From the entries below, return exactly the lines beginning at the one that contains "(** The terms" and ending at the one that contains "(l_fulfillment_methods listing).", both of them included, and only those lines.

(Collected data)

• • • • •

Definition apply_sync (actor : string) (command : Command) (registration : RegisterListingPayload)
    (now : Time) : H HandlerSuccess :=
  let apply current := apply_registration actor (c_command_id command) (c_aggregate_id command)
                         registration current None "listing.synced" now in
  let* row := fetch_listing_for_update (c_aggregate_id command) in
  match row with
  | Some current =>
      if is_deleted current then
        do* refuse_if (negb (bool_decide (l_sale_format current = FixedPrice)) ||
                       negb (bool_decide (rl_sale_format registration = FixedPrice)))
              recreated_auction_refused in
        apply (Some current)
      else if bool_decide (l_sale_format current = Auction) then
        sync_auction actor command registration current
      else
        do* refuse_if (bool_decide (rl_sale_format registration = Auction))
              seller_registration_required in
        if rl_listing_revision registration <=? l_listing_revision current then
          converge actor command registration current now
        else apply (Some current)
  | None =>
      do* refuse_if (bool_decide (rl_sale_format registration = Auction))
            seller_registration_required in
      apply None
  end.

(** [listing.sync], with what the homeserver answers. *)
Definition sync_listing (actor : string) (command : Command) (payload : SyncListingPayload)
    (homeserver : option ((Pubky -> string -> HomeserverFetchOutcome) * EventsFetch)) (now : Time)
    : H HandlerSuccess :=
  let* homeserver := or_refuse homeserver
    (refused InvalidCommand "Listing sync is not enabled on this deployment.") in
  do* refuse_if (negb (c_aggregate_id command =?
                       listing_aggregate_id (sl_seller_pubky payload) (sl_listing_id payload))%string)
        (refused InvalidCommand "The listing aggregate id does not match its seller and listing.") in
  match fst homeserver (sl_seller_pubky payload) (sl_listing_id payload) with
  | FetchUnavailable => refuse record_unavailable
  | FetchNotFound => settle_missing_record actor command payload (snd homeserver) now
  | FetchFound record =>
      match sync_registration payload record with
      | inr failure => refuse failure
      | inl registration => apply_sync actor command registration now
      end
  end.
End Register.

• • • • •

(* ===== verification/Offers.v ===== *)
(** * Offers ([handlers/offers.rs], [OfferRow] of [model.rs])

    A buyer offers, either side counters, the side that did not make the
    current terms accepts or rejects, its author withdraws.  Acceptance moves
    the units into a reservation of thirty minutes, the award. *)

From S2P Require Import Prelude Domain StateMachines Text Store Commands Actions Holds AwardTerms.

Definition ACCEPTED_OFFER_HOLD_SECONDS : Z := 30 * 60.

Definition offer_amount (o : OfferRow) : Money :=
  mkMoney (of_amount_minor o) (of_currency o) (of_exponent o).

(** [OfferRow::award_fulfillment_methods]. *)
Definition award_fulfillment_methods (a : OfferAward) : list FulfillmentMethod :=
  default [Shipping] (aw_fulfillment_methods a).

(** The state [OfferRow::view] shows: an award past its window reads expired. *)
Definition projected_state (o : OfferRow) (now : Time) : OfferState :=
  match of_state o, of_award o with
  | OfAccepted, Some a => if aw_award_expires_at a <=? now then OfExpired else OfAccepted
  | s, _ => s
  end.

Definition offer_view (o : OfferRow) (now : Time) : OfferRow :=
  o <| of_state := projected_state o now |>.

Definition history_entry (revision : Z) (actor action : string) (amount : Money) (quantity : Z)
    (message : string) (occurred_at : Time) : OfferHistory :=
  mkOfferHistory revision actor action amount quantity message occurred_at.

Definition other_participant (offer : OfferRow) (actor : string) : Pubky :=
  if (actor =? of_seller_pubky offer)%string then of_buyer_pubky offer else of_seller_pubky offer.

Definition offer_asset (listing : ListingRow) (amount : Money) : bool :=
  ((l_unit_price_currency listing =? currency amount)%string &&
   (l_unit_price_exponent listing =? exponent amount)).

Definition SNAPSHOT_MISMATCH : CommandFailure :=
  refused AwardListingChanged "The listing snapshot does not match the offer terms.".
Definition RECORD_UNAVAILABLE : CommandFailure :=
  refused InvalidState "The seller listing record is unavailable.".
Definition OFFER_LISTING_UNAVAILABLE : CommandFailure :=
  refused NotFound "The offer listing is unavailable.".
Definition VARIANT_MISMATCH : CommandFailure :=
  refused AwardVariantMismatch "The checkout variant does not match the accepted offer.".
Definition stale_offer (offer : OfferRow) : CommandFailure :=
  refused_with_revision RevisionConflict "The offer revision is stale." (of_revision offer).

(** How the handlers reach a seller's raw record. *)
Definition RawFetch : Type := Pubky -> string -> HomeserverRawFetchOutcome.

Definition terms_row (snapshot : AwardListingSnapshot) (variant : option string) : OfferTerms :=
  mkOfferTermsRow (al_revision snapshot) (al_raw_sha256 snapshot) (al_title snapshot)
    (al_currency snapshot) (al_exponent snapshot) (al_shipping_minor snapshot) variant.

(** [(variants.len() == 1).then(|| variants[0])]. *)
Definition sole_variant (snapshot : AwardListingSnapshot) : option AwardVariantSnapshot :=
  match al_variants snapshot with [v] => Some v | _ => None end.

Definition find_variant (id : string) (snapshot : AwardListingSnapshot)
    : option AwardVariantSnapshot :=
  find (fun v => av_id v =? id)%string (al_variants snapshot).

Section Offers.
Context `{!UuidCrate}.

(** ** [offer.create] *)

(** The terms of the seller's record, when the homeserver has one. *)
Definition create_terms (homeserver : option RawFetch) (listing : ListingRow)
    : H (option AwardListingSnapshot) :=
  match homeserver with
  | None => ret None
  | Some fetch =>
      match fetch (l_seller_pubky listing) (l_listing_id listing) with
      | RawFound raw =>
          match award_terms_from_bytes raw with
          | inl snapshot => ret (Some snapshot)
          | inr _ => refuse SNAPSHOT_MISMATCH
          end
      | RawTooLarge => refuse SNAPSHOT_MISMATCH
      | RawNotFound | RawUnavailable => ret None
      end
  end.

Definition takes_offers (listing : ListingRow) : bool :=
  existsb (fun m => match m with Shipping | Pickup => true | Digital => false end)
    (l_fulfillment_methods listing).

• • • • •

→ **EXPECTED ANSWER**
(** The terms of the seller's record, when the homeserver has one. *)
Definition create_terms (homeserver : option RawFetch) (listing : ListingRow)
    : H (option AwardListingSnapshot) :=
  match homeserver with
  | None => ret None
  | Some fetch =>
      match fetch (l_seller_pubky listing) (l_listing_id listing) with
      | RawFound raw =>
          match award_terms_from_bytes raw with
          | inl snapshot => ret (Some snapshot)
          | inr _ => refuse SNAPSHOT_MISMATCH
          end
      | RawTooLarge => refuse SNAPSHOT_MISMATCH
      | RawNotFound | RawUnavailable => ret None
      end
  end.

Definition takes_offers (listing : ListingRow) : bool :=
  existsb (fun m => match m with Shipping | Pickup => true | Digital => false end)
    (l_fulfillment_methods listing).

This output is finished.